Nor is the doctrine of the Wisconsin court peculiar to the courts of that state. In New York, it has been held that a judgment in a criminal case which in the punishment it imposed exceeded that prescribed by statute was not void except for the excess, where such excess could be omitted in the execution of the judgment. Thus, in People v. Baker, 89 N.Y. 460, 467, the relator was tried and convicted of a crime for which he was sentenced to be imprisoned in the penitentiary for one year, and to pay a fine of $500, and to stand committed until the fine was paid. Contending that the offense of which he was convicted was shown by the minutes of the court to have been merely an assault and battery for which he could have been at most sentenced to be imprisoned for one year and to pay a fine of $250 only, he applied to a judge of the Superior Court of Buffalo for a writ of habeas corpus to be discharged from imprisonment. That court refused to discharge him, and, the general term of the court having affirmed the ruling, the case was taken to the court of appeals of the state. In sustaining the decision, that court held that if the relator was only convicted of a simple assault and battery, he would not be entitled to his discharge, for then the sentence to imprisonment for one year was authorized and legal, observing that this was a separate portion of the sentence, complete in itself, and the remainder of the sentence could be held void and disregarded, and that the whole sentence was not illegal and void because of the excess, adding that such was the settled law of the state.

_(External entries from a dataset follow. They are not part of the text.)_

(** Past its check, an update or a delete whose row is still there ends
    at its second query. *)
Lemma source_checked o s txt i row rows :
  store_ok s → writes o = Some txt → ident_of St txt = Some i → is_Some (table s !! i) →
  ∃ q k, feed (start (handler_for o)) [Resolved (row :: rows)] = Await q k ∧
         ends_step s q k o.
Proof.
  intros Hok Hw Hi [f0 Hf]. unfold ident_of in Hi.
  assert (locate (ident_of St) txt (table s) = Found i f0) as Hloc
    by (unfold locate, ident_of; by rewrite Hi, Hf).
  destruct o as [| | |txt' name fav|txt']; simplify_eq/=.
  - destruct (update_settled s (VStr txt) i name fav f0 Hok Hi Hf) as (ts & s2 & ? & E2 & Ht2 & _).
    eexists _, _. split; [start_eval; reflexivity|]. unfold ends_task. rewrite E2. cbn.
    eexists _, _. split; [reflexivity|]. rewrite Ht2. by eapply crud_update.
  - destruct (delete_settled s (VStr txt) i Hok Hi) as (s2 & E2 & Ht2 & _).
    eexists _, _. split; [start_eval; reflexivity|]. unfold ends_task. rewrite E2. cbn.
    eexists _, _. split; [reflexivity|]. rewrite Ht2. by eapply crud_delete.
Qed.

(** The handlers of server.js, where the update and the delete check
    before they act. *)
Definition source_handlers : OpHandlers St (crud (ident_of St)) present := {|
  impl := handler_for;
  checks := writes;
  started_step := source_started;
  checked_step := source_checked
|}.

End steps.

(** ** The invariant *)

Section invariant.
Context {St : Type} `{FlavorStore St} {M : machine} {G : guard} (I : OpHandlers St M G).
Implicit Types (s : St) (p : pool St) (o : op) (T : gmap Z flavor) (t : task).
Implicit Types (h : list (nat * response)) (os : list op).

(** A stage looks at the table only for the row of its check, and only
    past the check. *)
Lemma stage_frame T T' o t resp :
  stage I T o t resp →
  (∀ txt i row rows,
     t = feed (start (impl I o)) [Resolved (row :: rows)] →
     checks I o = Some txt → ident_of St txt = Some i → G T i → G T' i) →
  stage I T' o t resp.
Proof. destruct 1; intros HT; econstructor; eauto. Qed.

(** A task that awaits has not ended, and a task that has ended is in
    its last stage. *)
Lemma stage_await T o q k resp : stage I T o (Await q k) resp → resp = None.
Proof. by inversion 1. Qed.

Lemma stage_ret s o a resp :
  store_ok s → stage I (table s) o (Ret a) resp → ∃ r log, a = answered r log ∧ resp = Some r.
Proof.
  intros Hok Hst. remember (Ret a) as t eqn:Ht.
  destruct Hst as [|txt i row rows Hw Hi Hin|r log]; [..|by simplify_eq; eauto].
  - destruct (started_step I o s Hok) as (q & k & Hq & _). congruence.
  - destruct (checked_step I o s txt i row rows Hok Hw Hi Hin) as (q & k & Hq & _). congruence.
Qed.

(** The query a task awaits ends it, with a step of the machine, or is
    its first and passes its check. *)
Lemma stage_next s o q k resp :
  store_ok s → stage I (table s) o (Await q k) resp →
  ends_task M s q k o ∨
  (start (impl I o) = Await q k ∧ passes_check G (checks I) s q o).
Proof.
  intros Hok Hst. remember (Await q k) as t eqn:Ht.
  destruct Hst as [|txt i row rows Hw Hi Hin|]; [..|done].
  - destruct (started_step I o s Hok) as (q' & k' & Hs & [Hend|Hchk]);
      rewrite Hs in Ht; simplify_eq; auto.
  - destruct (checked_step I o s txt i row rows Hok Hw Hi Hin) as (q' & k' & Hs & Hend).
    rewrite Hs in Ht. simplify_eq. auto.
Qed.

(** At the start nothing has ended. *)
Lemma lin_spawn s os : store_ok s → lin I s os (spawn (impl I <$> os) s) [].
Proof.
  intros Hok. split; cbn;
    [done|constructor|done|constructor| |by intros ?? ?%elem_of_nil|by rewrite !length_fmap].
  intros k t. rewrite !list_lookup_fmap. destruct (os !! k) as [o|]; [|done].
  intros [= <-]. exists o. split; [done|]. rewrite lookup_empty. constructor.
Qed.

(** A step that passes a check changes the task and nothing else. *)
Lemma lin_check s0 os p h j o q k :
  lin I s0 os p h → os !! j = Some o → pool_tasks p !! j = Some (Await q k) →
  start (impl I o) = Await q k → passes_check G (checks I) (pool_store p) q o →
  lin I s0 os (resume j p) h.
Proof.
  intros [Hok Hnd Hord Hrun Htasks Hhist Hlen] Ho Hj Hs
    (txt & i & row & rows & Hw & Hi & Hin & HT & Hr).
  assert (h.*1 = ended (resume j p)) as Hord'.
  { destruct (checked_step I o _ txt i row rows Hok Hw Hi Hin) as (q' & k' & Hq & _).
    rewrite Hs in Hq. cbn in Hq.
    by rewrite (ended_resume _ _ _ _ Hj), Hr, Hq, app_nil_r. }
  rewrite (resume_await _ _ _ _ Hj) in Hord' |- *.
  split; cbn [pool_store pool_tasks]; rewrite ?HT, ?length_insert;
    [|done|done|done| | |done].
  - by apply execute_ok.
  - intros k' t Hk'. destruct (decide (k' = j)) as [->|Hne].
    + rewrite list_lookup_insert_eq in Hk' by (by eapply lookup_lt_Some). simplify_eq.
      destruct (Htasks _ _ Hj) as (o' & ? & Hst%stage_await). simplify_eq.
      exists o. split; [done|]. rewrite Hst, Hr.
      replace (k (Resolved (row :: rows)))
        with (feed (start (impl I o)) [Resolved (row :: rows)]) by (by rewrite Hs).
      by eapply stage_checked.
    + rewrite list_lookup_insert_ne in Hk' by done. by apply Htasks.
  - intros k' r Hin'. destruct (Hhist _ _ Hin') as [log Hk']. exists log.
    rewrite list_lookup_insert_ne; [done|]. intros <-. congruence.
Qed.
(** ** Two deletes *)

(** The pool of two deletes of the row [i]: once the row is gone, one of
    them has answered 204. *)
Record racing2 (T0 : gmap Z flavor) (p : pool St) : Prop := Racing2 {
  racing2_ok : store_ok (pool_store p);
  racing2_others : others_kept T0 (table (pool_store p));
  racing2_tasks :
    ∃ t1 t2, pool_tasks p = [t1; t2] ∧
             del2_stands (table (pool_store p)) t1 ∧ del2_stands (table (pool_store p)) t2 ∧
             (table (pool_store p) !! i = None →
              Ret (answered no_content []) ∈ [t1; t2])
}.

Lemma racing2_step T0 p p' : racing2 T0 p → step p p' → racing2 T0 p'.
Proof.
  intros [Hok Hoth (t1 & t2 & Hts & H1 & H2 & H204)] Hstep. revert Hok Hoth Hts H1 H2 H204.
  destruct Hstep as [j q k p Hj]. intros Hok Hoth Hts H1 H2 H204.
  rewrite (resume_await _ _ _ _ Hj). rewrite Hts in Hj |- *.
  destruct j as [|[|j]]; simplify_eq/=.
  - destruct (del2_resumed _ _ _ Hok H1) as (H1' & Hg & Ho & Hrow).
    split; cbn; [by apply execute_ok|unfold others_kept in *; congruence|].
    eexists _, _. split_and!; [done|done|by eapply del2_stands_frame|].
    rewrite !elem_of_cons in *. destruct Hrow as [->|[_ ->]]; [|by left].
    intros [?|?]%H204; [done|by right].
  - destruct (del2_resumed _ _ _ Hok H2) as (H2' & Hg & Ho & Hrow).
    split; cbn; [by apply execute_ok|unfold others_kept in *; congruence|].
    eexists _, _. split_and!; [done|by eapply del2_stands_frame|done|].
    rewrite !elem_of_cons in *. destruct Hrow as [->|[_ ->]]; [|by right; left].
    intros [?|[?|?]]%H204; [by left|done|by right; right].
Qed.

Lemma racing2_steps T0 p p' : racing2 T0 p → rtc step p p' → racing2 T0 p'.
Proof. intros Hp Hsteps. induction Hsteps; eauto using racing2_step. Qed.

(** When neither awaits, the row is gone, each delete has answered 204
    or 404, and one of them 204. *)
Lemma racing2_end T0 p :
  racing2 T0 p → quiescent p →
  table (pool_store p) = delete i T0 ∧
  ∃ r1 r2, results p = [Some (answered r1 []); Some (answered r2 [])] ∧
           r1 ∈ [no_content; not_found_response] ∧ r2 ∈ [no_content; not_found_response] ∧
           (r1 = no_content ∨ r2 = no_content).
Proof.
  intros [_ Hoth (t1 & t2 & Hts & H1 & H2 & H204)] Hq. unfold quiescent, results in *.
  rewrite Hts in Hq |- *. apply Forall_cons in Hq as [[? Hf1] [[? Hf2] _]%Forall_cons].
  assert (table (pool_store p) !! i = None) as Hrow by (inversion H1; by simplify_eq/=).
  split; [rewrite <-Hoth; symmetry; by apply delete_id|].
  apply H204 in Hrow. rewrite !elem_of_cons, elem_of_nil in Hrow.
  inversion H1; inversion H2; simplify_eq/=; eexists _, _; (split; [done|]);
    rewrite !elem_of_cons; destruct Hrow as [?|[?|[]]]; by auto.
Qed.

End deletes.

(** ** The update and the delete *)

Section update.
Context (name : string) (fav : bool) (f0 : flavor).
Context (kp1 kp2 kd1 kd2 : reply → task).
Context (Hput : check_then_act (update_of txt name fav) updated kp1 kp2).
Context (Hdel : check_then_act (delete_of txt) (λ _, no_content) kd1 kd2).

#[local] Abbreviation put_stands := (put_stands txt name fav i f0 kp1 kp2).
#[local] Abbreviation del_stands := (del_stands txt i kd1 kd2).

(** The update stays where it stands when the delete steps. *)
Lemma put_stands_frame T T' t :
  put_stands T t → T' !! i = T !! i ∨ T' !! i = None → put_stands T' t.
Proof. destruct 1; intros [Heq|Heq]; constructor; rewrite ?Heq; auto. Qed.

(** The update resumed: past its check, or ended. It keeps the row, and
    leaves the other rows as they were. *)
Lemma put_resumed s q k :
  store_ok s → put_stands (table s) (Await q k) →
  put_stands (table (execute q s).2) (k (execute q s).1) ∧
  row_kept (table s) (table (execute q s).2) ∧ row_gone (table s) (table (execute q s).2) ∧
  others_kept (table s) (table (execute q s).2).
Proof.
  intros Hok Hst. unfold row_kept, row_gone, others_kept.
  inversion Hst as [Hrow|Hrow| | |]; subst.
  - destruct (check_settled s _ _ _ _ Hok Hput) as [-> ->].
    split_and!; [|done..]. destruct Hrow as [Hrow|Hrow]; rewrite Hrow; constructor; auto.
  - destruct Hrow as [Hrow|Hrow].
    + destruct (update_settled s (VStr txt) i name fav f0 Hok Hi Hrow)
        as (ts & s1 & Hts & E1 & Ht1 & _).
      unfold update_of. rewrite E1. cbn [fst snd]. rewrite Ht1, (cta_acted _ _ _ _ Hput).
      split_and!; [by constructor|by rewrite lookup_insert_eq|by rewrite Hrow|].
      apply delete_insert_eq.
    + destruct (update_missing_settled s (VStr txt) i name fav Hok Hi Hrow) as (s1 & E1 & Ht1 & _).
      unfold update_of. rewrite E1. cbn [fst snd]. rewrite Ht1, (cta_acted _ _ _ _ Hput).
      split_and!; [by constructor|done..].
Qed.

(** The pool of an update and a delete of the row [i], which held [f0]
    in the table [T0] at the start. *)
Record racing (T0 : gmap Z flavor) (p : pool St) : Prop := Racing {
  racing_ok : store_ok (pool_store p);
  racing_others : others_kept T0 (table (pool_store p));
  racing_tasks :
    ∃ tp td, pool_tasks p = [tp; td] ∧
             put_stands (table (pool_store p)) tp ∧ del_stands (table (pool_store p)) td
}.

Lemma racing_step T0 p p' : racing T0 p → step p p' → racing T0 p'.
Proof.
  intros [Hok Hoth (tp & td & Hts & Hp & Hd)] Hstep. revert Hok Hoth Hts Hp Hd.
  destruct Hstep as [j q k p Hj]. intros Hok Hoth Hts Hp Hd.
  rewrite (resume_await _ _ _ _ Hj). rewrite Hts in Hj |- *.
  destruct j as [|[|j]]; simplify_eq/=.
  - destruct (put_resumed _ _ _ Hok Hp) as (Hp' & Hk & Hg & Ho).
    split; cbn; [by apply execute_ok|unfold others_kept in *; congruence|].
    eexists _, _. split_and!; [done|done|]. by eapply del_stands_frame.
  - destruct (del_resumed kd1 kd2 Hdel _ _ _ Hok Hd) as (Hd' & Ho & Hrow).
    split; cbn; [by apply execute_ok|unfold others_kept in *; congruence|].
    eexists _, _. split_and!; [done| |done]. by eapply put_stands_frame.
Qed.

Lemma racing_steps T0 p p' : racing T0 p → rtc step p p' → racing T0 p'.
Proof. intros Hp Hsteps. induction Hsteps; eauto using racing_step. Qed.

(** When neither awaits, the delete has answered 204, the row is gone,
    and the update has answered in one of three ways. *)
Lemma racing_end T0 p :
  racing T0 p → quiescent p →
  table (pool_store p) = delete i T0 ∧
  ∃ rp, results p = [Some (answered rp []); Some (answered no_content [])] ∧
        ((∃ ts, newer f0 ts ∧
                rp = ok_json (row_of (Flavor i (Some name) (Some fav) (Some ts)))) ∨
         rp = not_found_response ∨ rp = ok_json VUndefined).
Proof.
  intros [_ Hoth (tp & td & Hts & Hp & Hd)] Hq. unfold quiescent, results in *.
  rewrite Hts in Hq |- *. apply Forall_cons in Hq as [[? Hfp] [[? Hfd] _]%Forall_cons].
  destruct Hd as [| |Hrow]; simplify_eq/=. split.
  - rewrite <-Hoth. symmetry. by apply delete_id.
  - destruct Hp; simplify_eq/=; eexists; (split; [done|]); eauto.
Qed.

End update.

End resumed.

(** ** The races *)

Section races.
Context {St : Type} `{FlavorStore St}.
Implicit Types (p : pool St) (s : St) (i : Z) (txt name : string) (fav : bool).

(** The schedule that settles the delete between the update's check and
    its statement. *)
Lemma put_delete_lost s txt i name fav f0 :
  store_ok s → read_id St (VStr txt) = Some i → table s !! i = Some f0 →
  results (interleave [0; 1; 1; 0]%nat (put_and_delete txt name fav s))
    = [Some (answered (ok_json VUndefined) []); Some (answered no_content [])].
Proof.
  intros Hok Hi Hf.
  destruct (select_by_id_settled s (VStr txt) i Hok Hi) as (s1 & E1 & Ht1 & Hok1).
  destruct (select_by_id_settled s1 (VStr txt) i Hok1 Hi) as (s2 & E2 & Ht2 & Hok2).
  destruct (delete_settled s2 (VStr txt) i Hok2 Hi) as (s3 & E3 & Ht3 & Hok3).
  destruct (update_missing_settled s3 (VStr txt) i name fav Hok3 Hi) as (s4 & E4 & Ht4 & _);
    [by rewrite Ht3, lookup_delete_eq|].
  rewrite Hf in E1. rewrite Ht1, Hf in E2. unfold put_and_delete. by pool_settled.
Qed.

But, were the general doctrine of other states against that held by the highest court of Wisconsin, it is not perceived how
we could interfere with the imprisonment of the plaintiff in error. When the highest court of a state holds that a judgment of one of its inferior courts imposing punishment in a criminal case is valid and binding to the extent in which the law of the state authorized the punishment, and only void for the excess, we cannot treat it as wholly void, there being no principle of federal law invaded in such ruling.